Parting thought - the geometry & ride characteristics really blow me away. You read everything you can but in the end you buy a frame & it's a leap of faith. I feel really lucky - I fell into one sweet ride with this bike.

2manybikes - would love to hear your thoughts on how your Genius frame rides. I got the sense you're pretty happy with yours as well.


----------



## lancezneighbor (May 4, 2002)

Beautiful! Glad to see the use of all silver parts.


----------



## TBro (Jan 19, 2007)

*Nice Bike*



Fantino said:


> Zmudshark - Yeah, the guy in Hungary. Great transaction, thinking about putting up a thread about him.
> 
> FTFred - You're such an optimist! But yes it's at the min. insertion mark. That stem is a bit long for me so I started it high.
> 
> ...


Fantino,

Beautiful build. I'm very jealous. I will also sing the praises of Geoff at Matuzmaster.hu
Although I ended up finding a different frame on ebay, I still bought several NOS parts from him at a very reasonable price. He made some beautiful chrome wheels for me using some NOS Campy hubs and Ambrosia rims. He makes a trip to Italy with his business partner at least once per month to get new inventory. If your looking for Italian steel or Vintage parts at affordable prices, I wouldn't hesitate to send someone to his site.


----------



## DannyBoy (Feb 19, 2004)

Nice, Can't go wrong on Matuzmaster, got much of the stuff I'm putting on my Colnago from him, mind if I ask how many $$$ for the frame/fork? He has loads of 'em (and ors) in diffo sizes/styles inc full chrome. Me like. I also like TooMany's as well. Saw a nice white one posted a few months back.


----------



## Pipideee (Mar 16, 2012)

Just bought from Hungary the same frame.

I found your report after the purchase and I have to say I feel very happy with your ride report. 

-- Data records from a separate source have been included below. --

(* ===== verification/Capacity.v ===== *)
(** * Capacity Claim ([domain/capacity.py])

    The immutable capacity authority of one Ticket: the owner's policy, the
    usage and instrument facts, the Claim with its validators, its freezing at
    the storage boundary, and the Ticket it issues. *)

From Stdlib Require Import QArith.
From S2P Require Import Prelude PyString Sha256 PyDecimal DecimalFacts Identities Ticket.
From S2P Require Import CrossMarginStress.
#[local] Open Scope Z_scope.

Inductive CapacityClaimStatus :=
  | CLAIMED | SIGNAL_INVALID_OR_STALE | SCOPE_OR_POLICY_MISMATCH | ACTION_FACTS_INVALID_OR_STALE
  | ACCOUNT_MODE_INVALID | INSTRUMENT_RULES_INVALID | NETTING_DOMAIN_OCCUPIED | BUDGET_EXHAUSTED
  | EXPOSURE_FAMILY_CAPACITY_EXHAUSTED | STRATEGY_SIDE_CAPACITY_EXHAUSTED
  | CLAIM_DIRECTIONAL_RISK_EXHAUSTED | PROTECTION_UNAVAILABLE | EXIT_LEG_MATERIALIZATION_UNMET.
#[export] Instance CapacityClaimStatus_eq_dec : EqDecision CapacityClaimStatus.
Proof. solve_decision. Defined.

(** ** Policy, usage and instrument rules *)

Record FamilyTicketLimits := mkFamilyLimits {
  fl_long_continuation : Z;
  fl_opening_range : Z;
  fl_rally_failure_short : Z
}.
(** [_event_exit_binding_hash] *)
Definition event_exit_binding_hash (binding_version : Z)
    (event_spec_id exit_profile_id profile_hash activation_reason : str) : str :=
  semantic_hash (JObj
    [("binding_version", JInt binding_version); ("event_spec_id", JStr event_spec_id);
     ("exit_profile_id", JStr exit_profile_id); ("exit_profile_semantic_hash", JStr profile_hash);
     ("activation_reason", JStr activation_reason)]).

(** ** Bindings of Events to profiles *)

Record EventExitBinding := mkBinding {
  eb_exit_binding_id : str;
  eb_binding_version : Z;
  eb_event_spec_id : str;
  eb_exit_profile_id : str;
  eb_exit_profile_semantic_hash : str;
  eb_binding_semantic_hash : str;
  eb_activation_reason : str;
  eb_created_at_ms : Z
}.

(** [value.startswith("sha256:") and len(value) == 71] *)
Definition looks_like_digest (s : str) : bool := startswith s "sha256:" && (len s =? 71).

Definition validate_EventExitBinding (b : EventExitBinding) : result EventExitBinding :=
  validate_fields
    (((λ v, (blank v, "EventExitBinding identity must be non-blank")) <$>
        [eb_exit_binding_id b; eb_event_spec_id b; eb_exit_profile_id b; eb_activation_reason b]) ++
     ((λ v, (negb (looks_like_digest v), "EventExitBinding hash must be canonical SHA-256")) <$>
        [eb_exit_profile_semantic_hash b; eb_binding_semantic_hash b]));;
  let b := mkBinding (strip (eb_exit_binding_id b)) (eb_binding_version b)
             (strip (eb_event_spec_id b)) (strip (eb_exit_profile_id b))
             (eb_exit_profile_semantic_hash b) (eb_binding_semantic_hash b)
             (strip (eb_activation_reason b)) (eb_created_at_ms b) in
  validate_model
    [((eb_binding_version b <=? 0) || (eb_created_at_ms b <=? 0),
      "Binding version and creation time must be positive");
     (negb (bool_decide (eb_binding_semantic_hash b =
        event_exit_binding_hash (eb_binding_version b) (eb_event_spec_id b) (eb_exit_profile_id b)
          (eb_exit_profile_semantic_hash b) (eb_activation_reason b))),
      "EventExitBinding semantic hash differs")];;
  mret b.

Definition build_event_exit_binding (exit_binding_id : str) (binding_version : Z)
    (event_spec_id exit_profile_id profile_hash activation_reason : str) (created_at_ms : Z)
    : result EventExitBinding :=
  validate_EventExitBinding
    (mkBinding exit_binding_id binding_version event_spec_id exit_profile_id profile_hash
       (event_exit_binding_hash binding_version event_spec_id exit_profile_id profile_hash
          activation_reason) activation_reason created_at_ms).

Record CurrentEventExitBinding := mkCurrentBinding {
  cb_event_spec_id : str;
  cb_exit_binding_id : str;
  cb_binding_semantic_hash : str;
  cb_projection_version : Z;
  cb_activated_at_ms : Z
}.

Definition validate_CurrentEventExitBinding (b : CurrentEventExitBinding)
    : result CurrentEventExitBinding :=
  validate_fields
    (((λ v, (blank v, "current EventExitBinding identity must be non-blank")) <$>
        [cb_event_spec_id b; cb_exit_binding_id b]) ++
     [(negb (looks_like_digest (cb_binding_semantic_hash b)),
       "current EventExitBinding hash must be canonical")]);;
  validate_model
    [((cb_projection_version b <=? 0) || (cb_activated_at_ms b <=? 0),
      "current Binding version and time must be positive")];;
  mret (mkCurrentBinding (strip (cb_event_spec_id b)) (strip (cb_exit_binding_id b))
          (cb_binding_semantic_hash b) (cb_projection_version b) (cb_activated_at_ms b)).

(** [Literal["ACTIVATED", "RETIRED"]], [Literal["system_migration", "owner_control"]] *)
Inductive BindingOperation := ACTIVATED | RETIRED.
Inductive AuthorizationSource := system_migration | owner_control.
#[export] Instance AuthorizationSource_eq_dec : EqDecision AuthorizationSource.
Proof. solve_decision. Defined.

Record EventExitBindingEvent := mkBindingEvent {
  be_binding_event_id : str;
  be_event_spec_id : str;
  be_exit_binding_id : str;
  be_binding_version : Z;
  be_operation : BindingOperation;
  be_authorization_source : AuthorizationSource;
  be_owner_authorization_id : option str;
  be_reason : str;
  be_created_at_ms : Z
}.

Definition validate_EventExitBindingEvent (b : EventExitBindingEvent)
    : result EventExitBindingEvent :=
  validate_model
    [(Z.min (be_binding_version b) (be_created_at_ms b) <=? 0,
      "Binding event version and time must be positive");
     (existsb blank [be_binding_event_id b; be_event_spec_id b; be_exit_binding_id b; be_reason b],
      "Binding event identities must be non-blank");
     (negb (Bool.eqb (bool_decide (be_authorization_source b = owner_control))
                     (negb (is_none (be_owner_authorization_id b)))),
      "Binding event authorization shape is invalid")];;
  mret b.

(** ** The registered profiles and bindings *)

(** [_exit_profile] *)
Definition exit_profile (exit_profile_id : str) (side : PositionSide) (timeframe : Timeframe)
    (quantity_fraction : Decimal) (lookback_bars : Z) (atr_buffer_multiple : Decimal)
    (time_stop : option (Z * TimeStopMode)) (guards : list PreTp1GuardKind) : result ExitProfile :=
  time_stop ← match time_stop with
              | None => mret None
              | Some (bars, mode) =>
                  r ← validate_TimeStopRule (mkTimeStop bars mode); mret (Some r)
              end;
  tp1 ← validate_TakeProfitRule (mkTakeProfitRule d1 quantity_fraction);
  break_even_floor ← validate_BreakEvenFloorRule (mkFloorRule 2 2);
  runner ← validate_RollingExtremeAtrRunnerRule
             (mkRollingRunner timeframe lookback_bars 14 atr_buffer_multiple 2);
  validate_ExitProfile
    (mkExitProfile exit_profile_id 1 side tp1 break_even_floor runner time_stop guards).

Definition half : Decimal := mkDecimal 50 (-2).
Definition orb_guards : list PreTp1GuardKind := [RECLAIM_REFERENCE; SESSION_EXPIRY].

(** Sorted by identity, as the source returns them. *)
Definition registered_exit_profiles : result (list ExitProfile) :=
  profiles ← map_result id
    [exit_profile "exit-profile:trend-continuation:1h:long:v1" long tf_1h half 4 half None [];
     exit_profile "exit-profile:momentum-tail:1h:long:v1" long tf_1h (mkDecimal 33 (-2)) 5
       (mkDecimal 75 (-2)) None [];
     exit_profile "exit-profile:impulse-decay:1h:long:v1" long tf_1h half 4 half
       (Some (12, PRE_TP1)) [];
     exit_profile "exit-profile:failure-reversal:1h:short:v1" short tf_1h half 4 half
       (Some (12, PRE_TP1)) [];
     exit_profile "exit-profile:orb-crypto:15m:long:v1" long tf_15m half 4 half
       (Some (96, ABSOLUTE)) orb_guards;
     exit_profile "exit-profile:orb-crypto:15m:short:v1" short tf_15m half 4 half
       (Some (96, ABSOLUTE)) orb_guards;
     exit_profile "exit-profile:orb-us:15m:long:v1" long tf_15m half 4 half
       (Some (8, ABSOLUTE)) orb_guards;
     exit_profile "exit-profile:orb-us:15m:short:v1" short tf_15m half 4 half
       (Some (8, ABSOLUTE)) orb_guards];
  mret (snd <$> sort_fields ((λ p, (ep_exit_profile_id p, p)) <$> profiles)).

(** [profile_ids] *)
Definition profile_ids : list (str * str) :=
  [("CPM-LONG", "exit-profile:trend-continuation:1h:long:v1");
   ("MPG-LONG", "exit-profile:momentum-tail:1h:long:v1");
   ("MI-LONG", "exit-profile:impulse-decay:1h:long:v1");
   ("BRF2-SHORT", "exit-profile:failure-reversal:1h:short:v1");
   ("SOR-LONG", "exit-profile:orb-crypto:15m:long:v1");
   ("SOR-SHORT", "exit-profile:orb-crypto:15m:short:v1");
   ("SOR-1H-LONG", "exit-profile:orb-crypto:15m:long:v1");
   ("SOR-1H-SHORT", "exit-profile:orb-crypto:15m:short:v1");
   ("SOR-US-LONG-15M", "exit-profile:orb-us:15m:long:v1");
   ("SOR-US-SHORT-15M", "exit-profile:orb-us:15m:short:v1")].

(** [d[key]] of a dictionary display with distinct keys. *)
Definition dict_get {A} (d : list (str * A)) (key : str) : result A :=
  match filter (λ p : str * A, p.1 = key) d with
  | p :: _ => mret p.2
  | [] => Raise (KeyError key)
  end.

Definition registered_event_exit_bindings : result (list EventExitBinding) :=
  profiles ← registered_exit_profiles;
  contracts ← registered_strategy_contracts;
  bindings ← map_result (λ c,
    profile_id ← dict_get profile_ids (sc_event_id c);
    profile ← dict_get ((λ p, (ep_exit_profile_id p, p)) <$> profiles) profile_id;
    build_event_exit_binding ("exit-binding:" +:+ sc_event_spec_id c +:+ ":v1") 1
      (sc_event_spec_id c) profile_id (exit_profile_semantic_hash profile) "owner_frozen_v1" 1)
    contracts;
  mret (snd <$> sort_fields ((λ b, (eb_event_spec_id b, b)) <$> bindings)).

(** ** Legacy source policies *)

Record ExitPolicy := mkExitPolicy {
  xp_exit_policy_id : str;
  xp_exit_policy_version : str;
  xp_event_spec_id : str;
  xp_event_id : str;
  xp_position_side : PositionSide;
  xp_tp1 : TakeProfitRule;
  xp_break_even_floor : BreakEvenFloorRule;
  xp_runner : StructuralAtrRunnerRule;
  xp_time_stop : option TimeStopRule
}.

Definition validate_ExitPolicy (p : ExitPolicy) : result ExitPolicy :=
  validate_fields
    ((λ v, (blank v, "exit-policy identities must be non-blank")) <$>
       [xp_exit_policy_id p; xp_exit_policy_version p; xp_event_spec_id p; xp_event_id p]);;
  mret (mkExitPolicy (strip (xp_exit_policy_id p)) (strip (xp_exit_policy_version p))
          (strip (xp_event_spec_id p)) (strip (xp_event_id p)) (xp_position_side p) (xp_tp1 p)
          (xp_break_even_floor p) (xp_runner p) (xp_time_stop p)).

(** [_legacy_source_exit_policy] *)
Definition legacy_source_exit_policy (c : RegisteredStrategyContract) : result ExitPolicy :=
  let group := sc_strategy_group_id c in
  let sor := bool_decide (group = "SOR-001") in
  let sor_us := bool_decide (group = "SOR-US-EQ-PERP-001") in
  tp1 ← validate_TakeProfitRule (mkTakeProfitRule d1 (mkDecimal 5 (-1)));
  break_even_floor ← validate_BreakEvenFloorRule (mkFloorRule 2 2);
  runner ← validate_StructuralAtrRunnerRule
    (mkStructuralRunner (sc_timeframe c)
       (match sc_position_side c with long => confirmed_higher_low | short => confirmed_lower_high end)
       (sc_protection_reference_fact c) 4 14 (mkDecimal 5 (-1)) 2);
  time_stop ← (if sor then r ← validate_TimeStopRule (mkTimeStop 96 ABSOLUTE); mret (Some r)
               else if sor_us then r ← validate_TimeStopRule (mkTimeStop 8 ABSOLUTE); mret (Some r)
               else mret None);
  validate_ExitPolicy
    (mkExitPolicy (sc_exit_policy_id c)
       (if sor then "2026-07-31-sor-v3" else if sor_us then "2026-08-11-us-sor-v1"
        else "2026-07-22-v1")
       (sc_event_spec_id c) (sc_event_id c) (sc_position_side c) tp1 break_even_floor runner time_stop).

Definition registered_exit_policies : result (list ExitPolicy) :=
  contracts ← registered_strategy_contracts;
  map_result legacy_source_exit_policy contracts.

Definition exit_policy_for (event_spec_id : str) : result ExitPolicy :=
  policies ← registered_exit_policies;
  match filter (λ p, xp_event_spec_id p = strip event_spec_id) policies with
  | [p] => mret p
  | _ => Raise (ValueError "registered Event must resolve exactly one exit policy")
  end.

Definition StructuralRunner_json (r : StructuralAtrRunnerRule) : JsonValue :=
  JObj [("kind", JStr "structural_atr"); ("timeframe", JStr (timeframe_value (st_timeframe r)));
        ("structure_rule",
         JStr (match st_structure_rule r with
               | confirmed_higher_low => "confirmed_higher_low"
               | confirmed_lower_high => "confirmed_lower_high" end));
        ("structure_reference_fact", JStr (st_structure_reference_fact r));
        ("structure_window_bars", JInt (st_structure_window_bars r));
        ("atr_period", JInt (st_atr_period r));
        ("atr_buffer_multiple", json_decimal (st_atr_buffer_multiple r));
        ("minimum_improvement_ticks", JInt (st_minimum_improvement_ticks r))].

Still waiting for the frame to arrive, I ll upload some pics when its done if you care 

Tnx for the great report, its probably the only one on the web.


----------



## Fantino (Jul 30, 2008)

Thanks Pipideee for pulling up this old thread. It was fun to read my original impression 3 years later. I can tell you my thoughts have not changed. The Coppi sprints and climbs like crazy but is as comfortable as my Tommasini on long days. Only slightly changed since the original pics - it now has a vintage Campy post, cinelli classic 1a stem, red cotton bar tape, and gumwall paves.

Which tube set did you order? Please start a new thread with pics when your frame arrives!


----------



## Pipideee (Mar 16, 2012)

just got it today, tomorrow it will be ready so I will upload some pics. 

I got the columbus thron, it weights 2kg. Its not exactly the same like yours tho, there some minor details which are different. The fork is not a coppi one i think. Still it looks pretty nice and the price was really cheap. It costs more than 600-700 euro for a decent steel NOS frame in Greece. For this one i paid 260 to Geoff.


----------



## Marz (May 14, 2006)

Beautiful bike. So tempting that I have been trying to get into Geoff's site Matuzmaster but am constantly confronted with a 'forbidden access' message. Used to get in without problems. Anyone have a clue?


----------



## Pipideee (Mar 16, 2012)

site is down email him geoff @ t-online.hu (without the spaces, damn site doesnt let me post links yet)

my NOS Fausto Coppi
instagr.am/p/IZmP6OzRqv/


----------



## Marz (May 14, 2006)

Thanks Pipideee


----------



## hecbom (Jul 5, 2005)

Fantino Yes! beautiful Bike, I have an original 1971 Coppi Campionissimo my Dad bought me when I was 17. I had started racing after I graduated from High School so that bike gave me many local wins as well as during my racing days in the inter-collegiate racing team at Florida State. I had the Bike totally restored 20 years ago in Italy where I am from and I hardly ride it because it is on the "sanctum" sort of speak. I ride mainly my Carbon and Aluminum Bikes but let me tell you, steel is unique in ride quality and longevity. I will try to take a picture of my Bike and post it if they let me!


----------



## Fantino (Jul 30, 2008)

hecbom, please do post photos of your Coppi "Champion of Champions." Start it as a new thread as I'm sure many here will enjoy seeing it. I look forward to the thread!


----------